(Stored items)
^^^^^^^^

Lemma join_nonempty (l : list string) :
  l <> [] -> Forall (fun x => is_identifier x = true) l ->
  nonempty (join "," l) = true.
Proof.
  intros Hne Hall. destruct l as [|x l]; [congruence|].
  inversion Hall as [|? ? Hx _]; subst.
  apply identifier_parts in Hx as (Hx & _).
  destruct x as [|c x]; [discriminate|]. now destruct l.
Qed.

Lemma parse_join (l : list string) :
  Forall (fun x => is_identifier x = true) l ->
  parse_columns (join "," l) = l.
Proof.
  intros Hall. destruct l as [|x l]; [reflexivity|].
  unfold parse_columns. rewrite join_nonempty by (assumption || congruence).
  apply split_join; [congruence|].
  eapply Forall_impl; [exact Hall|]. intros y. apply identifier_comma_free.
Qed.

Lemma map_result_sanitize (l l' : list string) :
  map_result _sanitize_name l = Ok l' ->
  Forall (fun x => is_identifier x = true) l' /\ length l' = length l.
Proof.
  revert l'. induction l as [|x l IH]; intros l'; cbn [map_result].
  - intros [= <-]. split; [constructor | reflexivity].
  - destruct (_sanitize_name x) as [y|] eqn:Ex; [|discriminate]. cbn [rbind].
    destruct (map_result _sanitize_name l) as [r|]; [|discriminate]. cbn [rbind].
    intros [= <-]. destruct (IH r eq_refl) as [Hall Hlen].
    split; [constructor; [eapply sanitize_inv; eassumption | assumption]|].
    cbn. now rewrite Hlen.
Qed.

(** ** The manager's state *)

Lemma manager_eta (s : SpreadsheetManager) :
  Manager (conn s) (current_spreadsheet s) (files s) (refused s) = s.
Proof. now destruct s. Qed.



Lemma target_inv (spreadsheet : option string) (s : SpreadsheetManager) (t : string) :
  target spreadsheet s = Some t ->
  nonempty t = true /\ (spreadsheet = Some t \/ current_spreadsheet s = Some t).
Proof.
  unfold target. intros H.
  destruct spreadsheet as [u|]; [destruct (nonempty u) eqn:Eu|].
  - rewrite Eu in H. injection H as <-. auto.
  - destruct (current_spreadsheet s) as [u'|]; [|discriminate].
    destruct (nonempty u') eqn:Eu'; [|discriminate]. injection H as <-. auto.
  - destruct (current_spreadsheet s) as [u'|]; [|discriminate].
    destruct (nonempty u') eqn:Eu'; [|discriminate]. injection H as <-. auto.
Qed.

Lemma target_explicit (t : string) (s : SpreadsheetManager) :
  nonempty t = true -> target (Some t) s = Some t.
Proof. intros H. unfold target. now rewrite !H. Qed.

Lemma target_none (s : SpreadsheetManager) :
  current_spreadsheet s = None -> target None s = None.
Proof. intros H. unfold target. now rewrite H. Qed.

(** The registry's column list of a table, and the rows it stores. *)
Lemma get_columns_eq (t : string) (s : SpreadsheetManager) :
  nonempty t = true ->
  get_columns (Some t) s = (Ok (registry_columns s t), s).
Proof.
  intros H. unfold get_columns. rewrite target_explicit by assumption.
  unfold bind, execute, meta_select, ret, registry_columns.
  rewrite manager_eta. reflexivity.
Qed.

Lemma spreadsheet_exists_eq (t : string) (s : SpreadsheetManager) :
  _spreadsheet_exists t s = (Ok (bool_decide (is_Some (meta (conn s) !! t))), s).
Proof.
  unfold _spreadsheet_exists, bind, execute, meta_select, ret.
  now rewrite manager_eta.
Qed.

Lemma registry_columns_wf (s : SpreadsheetManager) (n : string) (t : table) :
  wf s -> tables (conn s) !! n = Some t -> registry_columns s n = tcolumns t.
Proof.
  intros Hwf Ht. destruct (wf_tables _ (wf_conn s Hwf) n t Ht) as (_ & _ & Hok & Hm).
  unfold registry_columns. rewrite Hm. apply parse_join, Hok.
Qed.

Lemma registry_columns_in (s : SpreadsheetManager) (n c : string) :
  wf s -> c ∈ registry_columns s n ->
  exists t, tables (conn s) !! n = Some t /\ registry_columns s n = tcolumns t /\
            is_identifier n = true /\ reserved n = false /\ table_ok t.
Proof.
  intros Hwf Hc. unfold registry_columns in Hc.
  destruct (meta (conn s) !! n) as [cols|] eqn:Em; [|now apply elem_of_nil in Hc].
  destruct (wf_meta _ (wf_conn s Hwf) n) as [t Ht]; [now rewrite Em|].
  exists t. destruct (wf_tables _ (wf_conn s Hwf) n t Ht) as (Hid & Hres & Hok & Hm).
  split; [exact Ht|]. split; [now apply registry_columns_wf|]. auto.
Qed.

Lemma find_table_wf (s : SpreadsheetManager) (n : string) (t : table) :
  wf s -> tables (conn s) !! n = Some t -> find_table (conn s) n = Ok t.
Proof.
  intros Hwf Ht. destruct (wf_tables _ (wf_conn s Hwf) n t Ht) as (Hid & _).
  unfold find_table. now rewrite sql_fold_identifier, Ht.
Qed.

(** ** The invariant under the changes the operations make *)

Lemma db_wf_empty : db_wf empty_database.
Proof.
  split; cbn; intros n; [intros t|..]; rewrite lookup_empty;
    [discriminate | intros [? [=]] | intros [? [=]]].
Qed.

(** A new table with its registry row. *)
Lemma db_wf_create (db : database) (n : string) (cols : list string) :
  db_wf db -> is_identifier n = true -> reserved n = false ->
  table_ok (Table cols []) ->
  db_wf (Database (<[n := Table cols []]> (tables db))
                  (<[n := join "," cols]> (meta db)) (sqlite_sequence db)).
Proof.
  intros Hwf Hid Hres Hok. split; cbn.
  - intros k t. rewrite !lookup_insert. case_decide as Hk.
    + subst k. intros [= <-]. auto.
    + apply (wf_tables _ Hwf).
  - intros k. rewrite !lookup_insert. case_decide; [intros _; eexists; reflexivity | apply (wf_meta _ Hwf)].
  - intros k Hk. rewrite lookup_insert. case_decide; [eexists; reflexivity | now apply (wf_sequence _ Hwf)].
Qed.

(** A table replaced by another, the registry row following its columns;
    the sequences may change for this table only. *)
Lemma db_wf_replace (db : database) (n : string) (t t' : table) (seq : gmap string Z) :
  db_wf db -> tables db !! n = Some t -> table_ok t' ->
  (forall k, k <> n -> seq !! k = sqlite_sequence db !! k) ->
  db_wf (Database (<[n := t']> (tables db))
                  (<[n := join "," (tcolumns t')]> (meta db)) seq).
Proof.
  intros Hwf Ht Hok Hseq.
  destruct (wf_tables _ Hwf n t Ht) as (Hid & Hres & _ & _). split; cbn.
  - intros k u. rewrite !lookup_insert. case_decide as Hk.
    + subst k. intros [= <-]. auto.
    + apply (wf_tables _ Hwf).
  - intros k. rewrite !lookup_insert. case_decide; [intros _; eexists; reflexivity | apply (wf_meta _ Hwf)].
  - intros k Hk. rewrite lookup_insert. case_decide as Hn; [eexists; reflexivity|].
    rewrite Hseq in Hk by congruence. now apply (wf_sequence _ Hwf).
Qed.

(** The rows of a table replaced, its columns kept. *)
Lemma db_wf_rows (db : database) (n : string) (t : table)
  (rs : list (Z * list value)) (seq : gmap string Z) :
  db_wf db -> tables db !! n = Some t -> table_ok (Table (tcolumns t) rs) ->
  (forall k, k <> n -> seq !! k = sqlite_sequence db !! k) ->
  db_wf (Database (<[n := Table (tcolumns t) rs]> (tables db)) (meta db) seq).
Proof.
  intros Hwf Ht Hok Hseq.
  destruct (wf_tables _ Hwf n t Ht) as (_ & _ & _ & Hm).
  rewrite <- (insert_id (meta db) n _ Hm).
  now apply (db_wf_replace db n t (Table (tcolumns t) rs)).
Qed.

(** A table dropped with its registry row and its sequence. *)
Lemma db_wf_drop (db : database) (n : string) :
  db_wf db ->
  db_wf (Database (delete n (tables db)) (delete n (meta db))
                  (delete n (sqlite_sequence db))).
Proof.
  intros Hwf. split; cbn.
  - intros k t. rewrite !lookup_delete.
    case_decide; [discriminate | apply (wf_tables _ Hwf)].
  - intros k. rewrite !lookup_delete.
    case_decide; [intros [? [=]] | apply (wf_meta _ Hwf)].
  - intros k. rewrite !lookup_delete.
    case_decide; [intros [? [=]] | apply (wf_sequence _ Hwf)].
Qed.

(** ** Rows in rowid order *)

Lemma max_rowid_bound (rs : list (Z * list value)) :
  0 <= max_rowid rs /\ Forall (fun r : Z * list value => fst r <= max_rowid rs) rs.
Proof.
  unfold max_rowid. induction rs as [|r rs [IH0 IH]]; cbn [map foldr].
  - split; [lia | constructor].
  - split; [lia|]. constructor; [lia|].
    eapply Forall_impl; [exact IH|]. cbn. intros; lia.
Qed.

Lemma btree_insert_last (i : Z) (vals : list value) (rs : list (Z * list value)) :
  Forall (fun r : Z * list value => fst r < i) rs ->
  btree_insert i vals rs = Ok (rs ++ [(i, vals)]).
Proof.
  induction rs as [|[j w] rs IH]; intros H; cbn [btree_insert]; [reflexivity|].
  inversion H as [|? ? Hj Hrs]; subst. cbn in Hj.
  destruct (i <? j) eqn:E1; [apply Z.ltb_lt in E1; lia|].
  destruct (i =? j) eqn:E2; [apply Z.eqb_eq in E2; lia|].
  now rewrite IH.
Qed.

Lemma sorted_snoc (ids : list Z) (i : Z) :
  StronglySorted Z.lt ids -> Forall (fun j => j < i) ids ->
  StronglySorted Z.lt (ids ++ [i]).
Proof.
  induction ids as [|j ids IH]; intros Hs Hall; cbn.
  - repeat constructor.
  - inversion Hs; subst. inversion Hall; subst.
    constructor; [now apply IH|].
    apply Forall_app. split; [assumption | now repeat constructor].
Qed.

Lemma sorted_app_inv (l1 l2 : list Z) :
  StronglySorted Z.lt (l1 ++ l2) ->
  forall i j, i ∈ l1 -> j ∈ l2 -> i < j.
Proof.
  induction l1 as [|x l1 IH]; cbn; intros Hs i j Hi Hj.
  - now apply elem_of_nil in Hi.
  - inversion Hs as [|? ? Hs' Hall]; subst.
    apply elem_of_cons in Hi as [->|Hi]; [|now apply IH].
    rewrite Forall_forall in Hall. apply Hall, elem_of_app. now right.
Qed.

(** Copying rows in rowid order into a table whose rows come before
    them appends them. *)
Lemma copy_in_order (l acc : list (Z * list value)) :
  StronglySorted Z.lt (map fst (acc ++ l)) ->
  foldl (fun a (r : Z * list value) => rbind a (btree_insert (fst r) (snd r)))
        (Ok acc) l = Ok (acc ++ l).
Proof.
  revert acc. induction l as [|r l IH]; intros acc Hs; cbn [foldl].
  - now rewrite app_nil_r.
  - cbn [rbind]. rewrite btree_insert_last.
    + replace (fst r, snd r) with r by now destruct r.
      rewrite IH; rewrite <- app_assoc; [reflexivity | exact Hs].
    + rewrite map_app in Hs. apply Forall_forall. intros q Hq.
      apply (sorted_app_inv _ _ Hs).
      * now apply list_elem_of_fmap_2.
      * cbn. apply elem_of_cons. now left.
Qed.

Lemma set_cell_length (cols : list string) (col : string) (v : value)
  (vals : list value) :
  length (set_cell cols col v vals) = length vals.
Proof.
  revert vals. induction cols as [|c cols IH]; intros [|w vals]; cbn; try reflexivity.
  case_decide; cbn; [reflexivity | now rewrite IH].
Qed.

Lemma sorted_filter (P : Z * list value -> Prop) `{forall r, Decision (P r)}
  (rs : list (Z * list value)) :
  StronglySorted Z.lt (map fst rs) ->
  StronglySorted Z.lt (map fst (filter P rs)).
Proof.
  induction rs as [|r rs IH]; intros Hs; [constructor|].
  cbn [map] in Hs. inversion Hs as [|? ? Hs' Hall]; subst.
  rewrite filter_cons. destruct (decide (P r)); [|now apply IH].
  cbn [map]. constructor; [now apply IH|].
  rewrite Forall_forall in *. intros j Hj. apply Hall.
  apply list_elem_of_fmap in Hj as (q & -> & Hq).
  apply list_elem_of_fmap. exists q. split; [reflexivity|].
  now apply list_elem_of_filter in Hq as [_ Hq].
Qed.


(** ** The invariant holds in every reachable state *)

Lemma identifier_not_reserved_fold (n : string) :
  is_identifier n = true -> forall db, name_taken db n = false ->
  reserved n = false /\ tables db !! n = None.
Proof.
  intros Hid db. unfold name_taken, reserved.
  rewrite (sql_fold_identifier n Hid). intros H.
  apply orb_false_elim in H as [H H3]. apply orb_false_elim in H as [H1 H2].
  rewrite H1, H2. split; [reflexivity|].
  apply bool_decide_eq_false in H3.
  destruct (tables db !! n); [exfalso; apply H3; eexists; reflexivity | reflexivity].
Qed.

^^^^^^^^

Among the lines above, return those that contain the string "execute".

  unfold bind, execute, meta_select, ret, registry_columns.
  unfold _spreadsheet_exists, bind, execute, meta_select, ret.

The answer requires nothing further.